浜焼き鯖とは、鯖一匹を串刺しにして丸焼きしたもの。主に福井県で親しまれている。
「鯖の生き腐れ」と言われるように鯖は獲ったそばから鮮度低下が始まるので漁獲後速やかな処理が必要になる。そこで水揚げした浜で焼いてしまえばいいという発想で生まれたのが浜焼き鯖である。丸焼きというのは干物や酢じめと比べると保存性に劣るが近辺で消費するには十分な保存性だった。かつて若狭地方の漁村の女性は近辺の農村に浜焼き鯖を売り歩いたという。現在では工場や店舗内で焼かれていて単純に「焼き鯖」とも呼ばれるが、普通の切り身の焼き鯖と区別するために「浜焼き鯖」と呼ばれることもある。福井県では店先で立てて売られていたりスーパーでもパック入りではあるが串刺しの状態で売られている。空弁ブームの火付け役となった焼き鯖寿司は浜焼き鯖の技術が応用されている。
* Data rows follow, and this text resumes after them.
(* ===== verification/Ipc.v ===== *)
(** * Inter-process communication (proc/ipc.c)

    A server registers a handle for a port of its process and waits on it; a
    client connects to the handle, leaves its request there, wakes the server and
    waits for the answer.  Registration is a function on the state of the kernel
    with the handles and their hash maps.  The meeting of clients and the server
    is a step relation on one handle: every step is one access to the handle by
    one thread.  The server's event is the local variable of [wait_ipc], at the
    same address in every call; each client has an event of its own. *)

From S2P Require Import Prelude Locks Vfs Kernel Proc KeyMap.

Definition IPC_OPERATION_WRITE : Z := 1.
Definition IPC_OPERATION_READ : Z := 0.
Definition IPC_CONNECT_TIMEOUT_MS : Z := 50.
Definition IPC_CONNECTION_TIMEOUT : Z := 2.
Definition IPC_NOT_LISTENING : Z := 1.
Definition IPC_SUCCESS : Z := 0.

(** ** Registration *)

(** The hash maps by the address in [ipc_handles]; a handle is known by its address. *)
Record reg_st (M : Type) : Type := mk_reg {
  rkern : kstate;
  handle_maps : gmap Z M;
  handles : list Z
}.
Arguments mk_reg {M} _ _ _.
Arguments rkern {M} _.
Arguments handle_maps {M} _.
Arguments handles {M} _.
#[export] Instance eta_reg_st M : Eta (reg_st M) := λ r, mk_reg (rkern r) (handle_maps r) (handles r).

Section registration.
Context {M : Type} `{!KeyMap M}.
Abbreviation rM := (stM (reg_st M)).

Definition on_rkern {A} (m : kM A) : rM A := zoom rkern (λ k s, s <| rkern := k |>) m.

(** [lock(process->ipc_create_handle_lock)] and its unlock. *)
Definition create_acquire (process : Z) : kM unit :=
  p ← process_at process;
  match spinlock_lock (ipc_create_handle_lock p) with
  | Ok l => upd_process process (λ p, p <| ipc_create_handle_lock := l |>)
  | Crash c => crashM c
  end.
Definition create_release (process : Z) : kM unit :=
  upd_process process (λ p, p <| ipc_create_handle_lock := spinlock_unlock (ipc_create_handle_lock p) |>).

Definition handle_get (map port : Z) : rM Z :=
  s ← get;
  m ← of_opt (handle_maps s !! map);
  match km_get (u64 port) m with
  | Ok (h, m') => modify (λ s, s <| handle_maps := <[map := m']> (handle_maps s) |>) ;; mret h
  | Crash c => crashM c
  end.
Definition handle_set (map port h : Z) : rM unit :=
  s ← get;
  m ← of_opt (handle_maps s !! map);
  match km_set (u64 port) h m with
  | Ok (_, m') => modify (λ s, s <| handle_maps := <[map := m']> (handle_maps s) |>)
  | Crash c => crashM c
  end.

Definition register_ipc_handle (port : Z) : rM Z :=
  on_rkern sched_acquire ;;
  cur_process ← on_rkern (pid ← get_cur_pid; process_slot pid);
  on_rkern sched_release ;;
  on_rkern (create_acquire cur_process) ;;
  p ← on_rkern (process_at cur_process);
  handle ← handle_get (ipc_handles p) port;
  if negb (handle =? 0) then mret 1
  else
    handle ← on_rkern kalloc;
    modify (λ s, s <| handles := handle :: handles s |>) ;;
    p ← on_rkern (process_at cur_process);
    handle_set (ipc_handles p) port handle ;;
    on_rkern (create_release cur_process) ;;
    mret 0.
End registration.

(** ** Meeting on a handle *)

(** What a client wants. *)
Record client_t : Type := mk_client {
  k_pid : Z;
  k_buffer : Z;
  k_size : Z;
  k_op : Z
}.

(** The next statement of a client, in [read_ipc_server] and [write_ipc_server]; [t] is the
    tick at which it started to wait. *)
Inductive kpc : Type :=
| KStart                 (** if (!handle->listening) *)
| KPoll (t : Z)          (** the loop that waits for the server *)
| KLock                  (** spinlock_check_and_lock *)
| KSpin (t : Z)          (** the loop that waits for the lock *)
| KPid | KCompleted | KBuffer | KSize | KOp
| KTrigger               (** trigger_event(handle->ipc_event) *)
| KAwait                 (** await_event(handle->ipc_completed) *)
| KUnlock                (** atomic_dec(&handle->connect_lock.lock_dat) *)
| KResult                (** the error is read *)
| KEnd (err : Z).

(** The next statement of the server. *)
Inductive vpc : Type :=
| VListen                (** handle->listening = 1 *)
| VClear                 (** event_t ipc_await_event = 0 *)
| VEvent                 (** handle->ipc_event = &ipc_await_event *)
| VAwait                 (** await_event(&ipc_await_event) *)
| VUnlisten              (** handle->listening = 0 *)
| VHandle                (** the server's own work *)
| VComplete.             (** trigger_event(handle->ipc_completed) *)

Record ipc_st : Type := mk_ipc {
  listening : Z;
  ipc_event : bool;               (** whether the pointer to the server's event is set *)
  ipc_await_event : Z;
  h_pid : Z;
  ipc_completed : option Z;       (** the client whose event it is *)
  h_buffer : Z;
  h_size : Z;
  operation_type : Z;
  h_err : Z;
  connect_lock : Z;
  wait_server_done : gmap Z Z;    (** the clients' events *)
  ticks : Z;
  ipc_server : vpc;
  clients : gmap Z (client_t * kpc);
  faulted : bool                  (** a null pointer was used *)
}.
#[export] Instance eta_ipc_st : Eta ipc_st :=
  λ r, mk_ipc (listening r) (ipc_event r) (ipc_await_event r) (h_pid r) (ipc_completed r) (h_buffer r) (h_size r) (operation_type r) (h_err r)
    (connect_lock r) (wait_server_done r) (ticks r) (ipc_server r) (clients r) (faulted r).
雑節の一つで夏至から11日目の半夏生(はんげしょう/はんげっしょ)は農作業の節目に当たる時期で福井県では鯖を食べる習慣がある。鯖街道で知られる若狭地方はもちろんだが内陸部の越前大野(大野市)でも浜焼き鯖を食べる習慣がある。これには江戸時代に大野藩の殿様が海沿いの大野藩の飛び地で獲れた鯖を浜焼き鯖にして大野城下まで運ばせ農民の栄養補給のために食べることを推奨したという逸話が伝わる。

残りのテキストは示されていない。